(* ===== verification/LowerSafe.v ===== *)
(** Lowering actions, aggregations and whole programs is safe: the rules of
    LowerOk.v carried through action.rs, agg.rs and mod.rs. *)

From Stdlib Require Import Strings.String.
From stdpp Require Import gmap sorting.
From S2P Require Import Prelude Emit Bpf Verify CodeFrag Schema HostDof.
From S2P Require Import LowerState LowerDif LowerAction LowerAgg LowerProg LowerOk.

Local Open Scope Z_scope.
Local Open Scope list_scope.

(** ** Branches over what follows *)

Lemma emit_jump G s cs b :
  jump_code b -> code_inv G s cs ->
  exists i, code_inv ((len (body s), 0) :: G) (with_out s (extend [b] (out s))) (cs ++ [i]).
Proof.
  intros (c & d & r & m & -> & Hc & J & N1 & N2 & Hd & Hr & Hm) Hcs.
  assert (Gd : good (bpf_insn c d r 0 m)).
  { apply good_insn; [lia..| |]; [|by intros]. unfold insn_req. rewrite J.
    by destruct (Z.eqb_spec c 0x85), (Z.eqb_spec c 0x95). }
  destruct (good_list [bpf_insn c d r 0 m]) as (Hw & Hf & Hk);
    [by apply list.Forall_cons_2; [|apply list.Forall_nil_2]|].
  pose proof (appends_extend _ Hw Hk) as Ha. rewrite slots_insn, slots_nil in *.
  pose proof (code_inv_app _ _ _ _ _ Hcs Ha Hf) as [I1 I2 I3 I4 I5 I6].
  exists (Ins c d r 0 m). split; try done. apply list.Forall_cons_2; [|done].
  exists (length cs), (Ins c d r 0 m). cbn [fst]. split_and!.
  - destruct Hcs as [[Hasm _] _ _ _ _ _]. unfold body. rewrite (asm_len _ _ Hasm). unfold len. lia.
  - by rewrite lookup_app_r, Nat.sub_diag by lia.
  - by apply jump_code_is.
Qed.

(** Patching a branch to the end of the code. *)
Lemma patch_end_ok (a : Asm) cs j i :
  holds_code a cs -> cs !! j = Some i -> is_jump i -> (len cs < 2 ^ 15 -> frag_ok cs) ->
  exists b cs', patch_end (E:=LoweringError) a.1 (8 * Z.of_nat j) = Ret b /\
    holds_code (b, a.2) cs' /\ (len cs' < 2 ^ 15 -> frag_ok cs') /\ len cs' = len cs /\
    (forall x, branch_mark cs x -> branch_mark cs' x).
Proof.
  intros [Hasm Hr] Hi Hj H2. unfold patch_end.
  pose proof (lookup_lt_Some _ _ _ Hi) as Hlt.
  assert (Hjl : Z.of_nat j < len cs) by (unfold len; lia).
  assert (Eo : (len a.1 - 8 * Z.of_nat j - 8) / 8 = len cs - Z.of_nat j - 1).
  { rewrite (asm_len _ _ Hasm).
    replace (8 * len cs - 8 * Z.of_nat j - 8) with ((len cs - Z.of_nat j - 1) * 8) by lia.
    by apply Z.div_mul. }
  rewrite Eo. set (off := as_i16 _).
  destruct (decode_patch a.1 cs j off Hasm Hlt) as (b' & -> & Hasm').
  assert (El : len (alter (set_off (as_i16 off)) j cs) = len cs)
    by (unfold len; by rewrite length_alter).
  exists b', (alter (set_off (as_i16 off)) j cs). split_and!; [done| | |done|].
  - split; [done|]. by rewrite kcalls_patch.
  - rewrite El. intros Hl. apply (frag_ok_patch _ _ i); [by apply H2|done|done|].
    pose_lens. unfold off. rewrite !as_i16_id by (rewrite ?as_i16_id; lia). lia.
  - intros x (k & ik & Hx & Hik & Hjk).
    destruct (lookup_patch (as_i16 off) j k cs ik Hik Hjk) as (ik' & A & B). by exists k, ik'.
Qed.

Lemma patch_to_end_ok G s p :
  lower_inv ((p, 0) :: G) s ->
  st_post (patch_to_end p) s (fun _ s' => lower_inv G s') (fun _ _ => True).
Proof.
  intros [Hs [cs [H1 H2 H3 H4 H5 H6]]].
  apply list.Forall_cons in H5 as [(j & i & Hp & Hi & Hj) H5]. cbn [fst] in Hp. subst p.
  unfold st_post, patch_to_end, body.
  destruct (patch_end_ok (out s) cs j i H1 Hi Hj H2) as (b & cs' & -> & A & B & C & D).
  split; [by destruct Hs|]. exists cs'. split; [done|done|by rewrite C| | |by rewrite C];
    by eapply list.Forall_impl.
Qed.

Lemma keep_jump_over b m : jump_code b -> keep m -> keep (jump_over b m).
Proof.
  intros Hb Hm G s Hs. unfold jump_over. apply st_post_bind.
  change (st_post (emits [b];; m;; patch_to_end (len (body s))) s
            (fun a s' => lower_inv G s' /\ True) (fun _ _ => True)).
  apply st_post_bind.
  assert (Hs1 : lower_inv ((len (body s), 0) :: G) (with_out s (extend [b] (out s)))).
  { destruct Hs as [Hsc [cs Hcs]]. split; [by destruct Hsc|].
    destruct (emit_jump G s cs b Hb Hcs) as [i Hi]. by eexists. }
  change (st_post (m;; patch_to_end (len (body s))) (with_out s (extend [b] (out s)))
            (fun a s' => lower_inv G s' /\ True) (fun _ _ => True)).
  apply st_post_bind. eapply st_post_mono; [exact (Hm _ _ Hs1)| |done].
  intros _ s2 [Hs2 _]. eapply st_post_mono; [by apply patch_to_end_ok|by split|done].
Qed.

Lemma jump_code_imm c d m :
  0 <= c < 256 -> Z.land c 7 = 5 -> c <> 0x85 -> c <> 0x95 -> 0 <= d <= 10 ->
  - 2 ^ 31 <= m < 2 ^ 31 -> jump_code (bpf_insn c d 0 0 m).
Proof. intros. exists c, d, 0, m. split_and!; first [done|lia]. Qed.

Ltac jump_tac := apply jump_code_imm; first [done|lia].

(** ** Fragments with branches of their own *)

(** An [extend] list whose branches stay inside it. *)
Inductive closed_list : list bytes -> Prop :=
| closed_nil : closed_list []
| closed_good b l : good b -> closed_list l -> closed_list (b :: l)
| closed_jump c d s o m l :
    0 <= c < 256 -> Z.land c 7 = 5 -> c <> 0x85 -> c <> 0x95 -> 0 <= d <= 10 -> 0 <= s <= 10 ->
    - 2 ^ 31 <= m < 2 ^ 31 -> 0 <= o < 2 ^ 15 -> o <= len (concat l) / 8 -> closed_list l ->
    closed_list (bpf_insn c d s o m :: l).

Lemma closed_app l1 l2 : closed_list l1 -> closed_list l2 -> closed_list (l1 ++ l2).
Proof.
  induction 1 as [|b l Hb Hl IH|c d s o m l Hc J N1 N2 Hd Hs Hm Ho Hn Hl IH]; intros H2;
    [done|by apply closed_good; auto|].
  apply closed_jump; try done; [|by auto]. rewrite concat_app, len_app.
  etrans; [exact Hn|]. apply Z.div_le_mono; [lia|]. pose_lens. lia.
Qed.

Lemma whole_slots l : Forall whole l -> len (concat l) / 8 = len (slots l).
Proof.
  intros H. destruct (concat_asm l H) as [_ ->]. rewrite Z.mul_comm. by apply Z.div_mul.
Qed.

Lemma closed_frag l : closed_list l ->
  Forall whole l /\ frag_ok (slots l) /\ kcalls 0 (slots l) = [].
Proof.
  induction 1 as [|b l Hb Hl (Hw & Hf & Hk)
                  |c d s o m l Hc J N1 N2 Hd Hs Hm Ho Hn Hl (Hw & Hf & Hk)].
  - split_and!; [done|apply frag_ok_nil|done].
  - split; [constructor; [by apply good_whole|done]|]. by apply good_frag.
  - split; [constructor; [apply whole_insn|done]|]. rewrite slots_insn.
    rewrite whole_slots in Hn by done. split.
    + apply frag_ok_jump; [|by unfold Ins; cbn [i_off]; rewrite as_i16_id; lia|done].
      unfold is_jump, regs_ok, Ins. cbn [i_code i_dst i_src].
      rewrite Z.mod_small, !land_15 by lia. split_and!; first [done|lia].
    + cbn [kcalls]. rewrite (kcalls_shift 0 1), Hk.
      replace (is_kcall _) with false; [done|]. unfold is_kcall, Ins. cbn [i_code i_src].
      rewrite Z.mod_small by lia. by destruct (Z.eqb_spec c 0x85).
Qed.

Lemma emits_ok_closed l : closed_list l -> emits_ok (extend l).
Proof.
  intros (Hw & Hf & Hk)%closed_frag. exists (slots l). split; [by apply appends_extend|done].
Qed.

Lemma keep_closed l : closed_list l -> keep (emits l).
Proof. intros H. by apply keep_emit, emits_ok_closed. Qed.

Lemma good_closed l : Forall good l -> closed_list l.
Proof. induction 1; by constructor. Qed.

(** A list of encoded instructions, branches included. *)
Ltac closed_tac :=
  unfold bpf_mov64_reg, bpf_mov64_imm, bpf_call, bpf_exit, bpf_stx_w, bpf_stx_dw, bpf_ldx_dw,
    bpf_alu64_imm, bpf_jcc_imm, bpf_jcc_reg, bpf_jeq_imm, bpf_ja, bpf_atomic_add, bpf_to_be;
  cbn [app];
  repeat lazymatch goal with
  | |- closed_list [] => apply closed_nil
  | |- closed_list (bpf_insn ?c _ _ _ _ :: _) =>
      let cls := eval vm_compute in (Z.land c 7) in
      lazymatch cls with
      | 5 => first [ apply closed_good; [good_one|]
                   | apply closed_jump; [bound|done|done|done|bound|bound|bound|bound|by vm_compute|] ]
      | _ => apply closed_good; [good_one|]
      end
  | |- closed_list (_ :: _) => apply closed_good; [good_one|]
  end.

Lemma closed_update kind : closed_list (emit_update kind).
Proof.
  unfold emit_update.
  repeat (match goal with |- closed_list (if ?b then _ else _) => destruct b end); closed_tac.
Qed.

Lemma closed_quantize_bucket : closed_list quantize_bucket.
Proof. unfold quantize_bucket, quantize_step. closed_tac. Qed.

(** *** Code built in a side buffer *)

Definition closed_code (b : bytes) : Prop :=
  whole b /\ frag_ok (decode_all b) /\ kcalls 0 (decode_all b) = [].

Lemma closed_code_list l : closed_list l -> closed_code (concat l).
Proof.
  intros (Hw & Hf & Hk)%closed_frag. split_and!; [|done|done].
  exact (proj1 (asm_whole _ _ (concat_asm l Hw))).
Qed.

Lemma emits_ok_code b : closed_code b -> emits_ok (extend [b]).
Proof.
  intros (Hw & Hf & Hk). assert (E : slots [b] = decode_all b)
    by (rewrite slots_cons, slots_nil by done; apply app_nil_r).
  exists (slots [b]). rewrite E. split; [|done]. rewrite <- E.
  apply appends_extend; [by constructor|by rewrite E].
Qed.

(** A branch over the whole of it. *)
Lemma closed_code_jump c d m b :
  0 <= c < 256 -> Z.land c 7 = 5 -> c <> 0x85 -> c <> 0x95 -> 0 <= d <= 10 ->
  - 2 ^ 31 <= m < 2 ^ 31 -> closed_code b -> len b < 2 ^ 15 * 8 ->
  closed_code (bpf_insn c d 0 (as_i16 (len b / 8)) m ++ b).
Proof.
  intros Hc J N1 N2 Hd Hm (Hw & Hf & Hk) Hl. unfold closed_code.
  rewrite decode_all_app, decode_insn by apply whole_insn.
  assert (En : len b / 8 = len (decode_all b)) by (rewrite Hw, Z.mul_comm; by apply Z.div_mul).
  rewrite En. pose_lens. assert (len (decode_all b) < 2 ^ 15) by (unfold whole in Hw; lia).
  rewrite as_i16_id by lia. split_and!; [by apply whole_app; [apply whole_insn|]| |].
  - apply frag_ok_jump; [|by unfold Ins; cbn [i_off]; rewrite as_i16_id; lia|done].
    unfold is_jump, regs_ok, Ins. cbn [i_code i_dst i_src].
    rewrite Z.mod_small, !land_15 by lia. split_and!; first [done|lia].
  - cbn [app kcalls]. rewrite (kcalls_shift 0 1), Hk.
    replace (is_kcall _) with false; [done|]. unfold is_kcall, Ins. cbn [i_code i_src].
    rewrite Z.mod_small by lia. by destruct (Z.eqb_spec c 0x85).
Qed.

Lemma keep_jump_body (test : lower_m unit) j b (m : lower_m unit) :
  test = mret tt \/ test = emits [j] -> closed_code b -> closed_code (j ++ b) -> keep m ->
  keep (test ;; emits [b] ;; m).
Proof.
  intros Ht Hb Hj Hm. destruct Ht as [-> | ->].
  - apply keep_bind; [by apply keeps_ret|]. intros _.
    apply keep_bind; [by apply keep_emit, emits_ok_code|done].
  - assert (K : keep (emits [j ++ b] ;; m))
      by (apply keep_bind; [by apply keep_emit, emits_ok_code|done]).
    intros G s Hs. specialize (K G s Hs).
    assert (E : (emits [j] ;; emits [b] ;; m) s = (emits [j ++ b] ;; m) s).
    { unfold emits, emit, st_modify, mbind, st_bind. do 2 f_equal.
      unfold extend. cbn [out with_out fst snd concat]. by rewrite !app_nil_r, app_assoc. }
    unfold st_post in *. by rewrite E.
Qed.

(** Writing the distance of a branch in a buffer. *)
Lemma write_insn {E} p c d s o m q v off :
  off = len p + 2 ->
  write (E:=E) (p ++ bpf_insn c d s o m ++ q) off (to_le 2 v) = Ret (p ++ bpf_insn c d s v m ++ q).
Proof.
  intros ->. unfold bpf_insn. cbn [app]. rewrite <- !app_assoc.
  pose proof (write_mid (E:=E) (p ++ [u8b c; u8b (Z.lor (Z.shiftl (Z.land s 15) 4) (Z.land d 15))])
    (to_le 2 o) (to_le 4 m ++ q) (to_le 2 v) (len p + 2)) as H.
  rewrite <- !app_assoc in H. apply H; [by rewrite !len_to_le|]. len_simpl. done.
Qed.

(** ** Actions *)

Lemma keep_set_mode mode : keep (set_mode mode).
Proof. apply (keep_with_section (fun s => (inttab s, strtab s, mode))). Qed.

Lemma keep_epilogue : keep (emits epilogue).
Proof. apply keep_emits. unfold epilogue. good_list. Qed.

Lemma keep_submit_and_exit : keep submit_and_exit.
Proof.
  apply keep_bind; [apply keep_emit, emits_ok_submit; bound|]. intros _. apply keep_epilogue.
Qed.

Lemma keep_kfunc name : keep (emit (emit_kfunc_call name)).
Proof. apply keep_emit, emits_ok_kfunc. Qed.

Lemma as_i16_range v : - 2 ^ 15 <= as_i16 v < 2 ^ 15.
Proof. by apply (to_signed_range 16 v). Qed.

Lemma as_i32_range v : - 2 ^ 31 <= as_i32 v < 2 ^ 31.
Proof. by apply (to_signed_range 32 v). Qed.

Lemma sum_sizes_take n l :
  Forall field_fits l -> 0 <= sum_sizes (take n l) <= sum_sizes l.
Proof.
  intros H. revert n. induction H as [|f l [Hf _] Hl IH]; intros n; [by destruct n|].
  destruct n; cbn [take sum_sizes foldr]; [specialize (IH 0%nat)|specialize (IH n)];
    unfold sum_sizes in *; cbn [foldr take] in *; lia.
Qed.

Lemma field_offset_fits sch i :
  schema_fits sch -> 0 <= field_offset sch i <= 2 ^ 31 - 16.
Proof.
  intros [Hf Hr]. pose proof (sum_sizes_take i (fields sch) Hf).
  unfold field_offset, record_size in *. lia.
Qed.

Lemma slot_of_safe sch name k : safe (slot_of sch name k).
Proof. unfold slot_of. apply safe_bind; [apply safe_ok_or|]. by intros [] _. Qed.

ABOUT THIS EXERCISE: Copy, exactly and only, the lines above that begin with the one containing "pose proof (lookup_lt_Some" and finish with the one containing "pose_lens. unfold off.".

SOLUTION FOR THIS EXERCISE:
  pose proof (lookup_lt_Some _ _ _ Hi) as Hlt.
  assert (Hjl : Z.of_nat j < len cs) by (unfold len; lia).
  assert (Eo : (len a.1 - 8 * Z.of_nat j - 8) / 8 = len cs - Z.of_nat j - 1).
  { rewrite (asm_len _ _ Hasm).
    replace (8 * len cs - 8 * Z.of_nat j - 8) with ((len cs - Z.of_nat j - 1) * 8) by lia.
    by apply Z.div_mul. }
  rewrite Eo. set (off := as_i16 _).
  destruct (decode_patch a.1 cs j off Hasm Hlt) as (b' & -> & Hasm').
  assert (El : len (alter (set_off (as_i16 off)) j cs) = len cs)
    by (unfold len; by rewrite length_alter).
  exists b', (alter (set_off (as_i16 off)) j cs). split_and!; [done| | |done|].
  - split; [done|]. by rewrite kcalls_patch.
  - rewrite El. intros Hl. apply (frag_ok_patch _ _ i); [by apply H2|done|done|].
    pose_lens. unfold off. rewrite !as_i16_id by (rewrite ?as_i16_id; lia). lia.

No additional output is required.